JAKARTA, indoartnews.com ~ Komisi Pengawas Persaingan Usaha (KPPU) terus berupaya mengurai masalah mahalnya harga bawang putih yang belakangan ini mencuat. Dalam diskusi kelompok terpumpun (FGD) bertema “Bergejolaknya Harga Bawang Putih” yang digelar pada 21 Mei 2024 di Jakarta, KPPU mengundang berbagai pihak terkait, termasuk Badan Pangan Nasional (Bapanas), Ombudsman RI, Kementerian Koordinator Bidang Perekonomian, Kementerian Pertanian, Kementerian Perdagangan, Ditjen Bea dan Cukai, akademisi serta importir bawang putih.
FGD ini bertujuan untuk menganalisis penyebab kenaikan harga bawang putih serta memberikan transparansi kepada publik. Dari diskusi tersebut terungkap beberapa faktor utama yang mempengaruhi harga, yaitu ketergantungan pada impor dari negara tertentu, kondisi cuaca, dan jadwal realisasi impor.
Ketua KPPU, M. Fanshurullah Asa, mengatakan, KPPU aktif memantau harga dan ketersediaan bawang putih di pasar secara nasional. "Kami telah turun langsung ke tujuh wilayah kerja untuk mengecek komoditas bawang putih. Memang ada kecenderungan harga turun, namun kebanyakan masih tinggi. Kami mencari tahu persoalannya apa dan dari mana asalnya. Rupanya, Harga Eceran Tertinggi (HET) masih menggunakan data Bapanas tahun 2019," ungkapnya.
Menurut Bapanas, faktor cuaca menjadi penyebab penting dalam impor bawang putih saat ini. Sebagai informasi, 95% kebutuhan bawang putih nasional berasal dari impor, dengan realisasi impor tercatat sebanyak 127.542 ton hingga Februari 2023 dan distribusi sebesar 43.046 ton di 16 wilayah Indonesia.
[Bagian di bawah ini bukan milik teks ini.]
(** The items of the feature dictionary (lines 136-207), given the latest
    matching observation. *)
Definition feature_items
  (selected_supermarket selected_category : string)
  (prediction_date : PredictionDate) (df_cleaned : list Observation)
  (product_data : list Observation) (latest_data : Observation)
  : list (string * Value) :=
  let season_encoded :=
    if existsb (Z.eqb (month prediction_date)) [12; 1; 2]%Z then 0%Z
    else if existsb (Z.eqb (month prediction_date)) [3; 4; 5]%Z then 1%Z
    else if existsb (Z.eqb (month prediction_date)) [6; 7; 8]%Z then 2%Z
    else 3%Z in
  let is_premium_category :=
    if in_list selected_category
               ["health_products"; "baby_products"; "home"]%string
    then 1%Z else 0%Z in
  let is_discount_supermarket :=
    if in_list selected_supermarket ["Aldi"; "ASDA"]%string
    then 1%Z else 0%Z in
  [("price_unit_gbp"%string, FloatValue (price_unit_gbp latest_data))]
  ++ (let base :=
        dict_of_items
          (map (fun sm => (("supermarket_" ++ sm)%string, IntValue 0))
               ["ASDA"; "Aldi"; "Morrisons"; "Sains"; "Tesco"]%string) in
      if String.eqb selected_supermarket "Sainsbury's" then
        dict_set "supermarket_Sains" (IntValue 1) base
      else
        dict_set ("supermarket_" ++ selected_supermarket)%string (IntValue 1)
                 base)
  ++ dict_set ("category_" ++ selected_category)%string (IntValue 1)
       (dict_of_items
          (map (fun cat => (("category_" ++ cat)%string, IntValue 0))
               (unique (map category_name df_cleaned))))
  ++ [("unit_encoded",
       IntValue (dict_get
                   (dict_of_items [("kg", 0); ("l", 1); ("unit", 2)]%string%Z)
                   (unit_label latest_data) 2%Z));
      ("price_category_encoded",
       IntValue
         match price_category latest_data with
         | Some c =>
             dict_get
               (dict_of_items
                  [("Ucuz", 2); ("Orta", 0); ("Pahalı", 1)]%string%Z)
               c 0%Z
         | None => 0%Z
         end);
      ("is_own_brand",
       match is_own_brand latest_data with
       | Some b => FloatValue b
       | None => IntValue 0
       end);
      ("month", IntValue (month prediction_date));
      ("day", IntValue (day prediction_date));
      ("day_of_week", IntValue (weekday prediction_date));
      ("week", IntValue (isocalendar_week prediction_date));
      ("is_weekend",
       IntValue (if (5 <=? weekday prediction_date)%Z then 1 else 0));
      ("price_to_unit_ratio",
       QuotientValue
         (fdiv (column_mean (column_price_gbp product_data))
               (fadd (column_mean (column_price_unit_gbp product_data))
                     (Fin 0.001))));
      ("price_vs_category_avg", IntValue 0);
      ("price_vs_supermarket_avg", IntValue 0);
      ("is_month_start",
       IntValue (if (day prediction_date <=? 7)%Z then 1 else 0));
      ("is_month_end",
       IntValue (if (25 <=? day prediction_date)%Z then 1 else 0));
      ("season_encoded", IntValue season_encoded);
      ("is_premium_category", IntValue is_premium_category);
      ("is_discount_supermarket", IntValue is_discount_supermarket);
      ("premium_category_x_premium_supermarket",
       IntValue (is_premium_category * (1 - is_discount_supermarket)))
     ]%string.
Impor ini hanya melalui pelabuhan Tanjung Priok, Tanjung Perak, Belawan, dan Makassar.
Sementara, menurut anggota KPPU, Eugenia Mardanugraha, kondisi cuaca di Tiongkok, sebagai negara pengimpor utama, turut mempengaruhi kualitas bawang putih yang tiba di Indonesia. "Harga bawang putih stabil sampai April 2024, namun setelahnya, kualitas menurun dan harga impor dari Tiongkok meningkat," jelasnya.
HET bawang putih yang ditetapkan Bapanas adalah Rp32.000 per kilogram, namun tidak dijelaskan di tingkatan mana HET ini berlaku. KPPU meminta Bapanas untuk menetapkan harga per wilayah guna menghindari potensi kartel di kalangan importir, agen, maupun penjual eceran.
KPPU juga akan menganalisis dampak perubahan kebijakan impor apakah berpotensi menyebabkan pelanggaran persaingan usaha tidak sehat atau permainan harga. Dalam FGD ini juga muncul masukan untuk menghapus program wajib tanam bagi importir karena kebijakan swasembada bibit bawang putih dinilai gagal, serta meniadakan sistem kuota mengingat 95% bawang putih berasal dari impor.
Sebagai langkah ke depan, KPPU pada tahun 2019 telah memberikan saran kepada Kementerian Perdagangan dan Kementerian Pertanian untuk mendukung upaya swasembada bibit bawang putih hingga target 2021 dan menyederhanakan prosedur impor bawang putih konsumsi untuk memenuhi kebutuhan domestik.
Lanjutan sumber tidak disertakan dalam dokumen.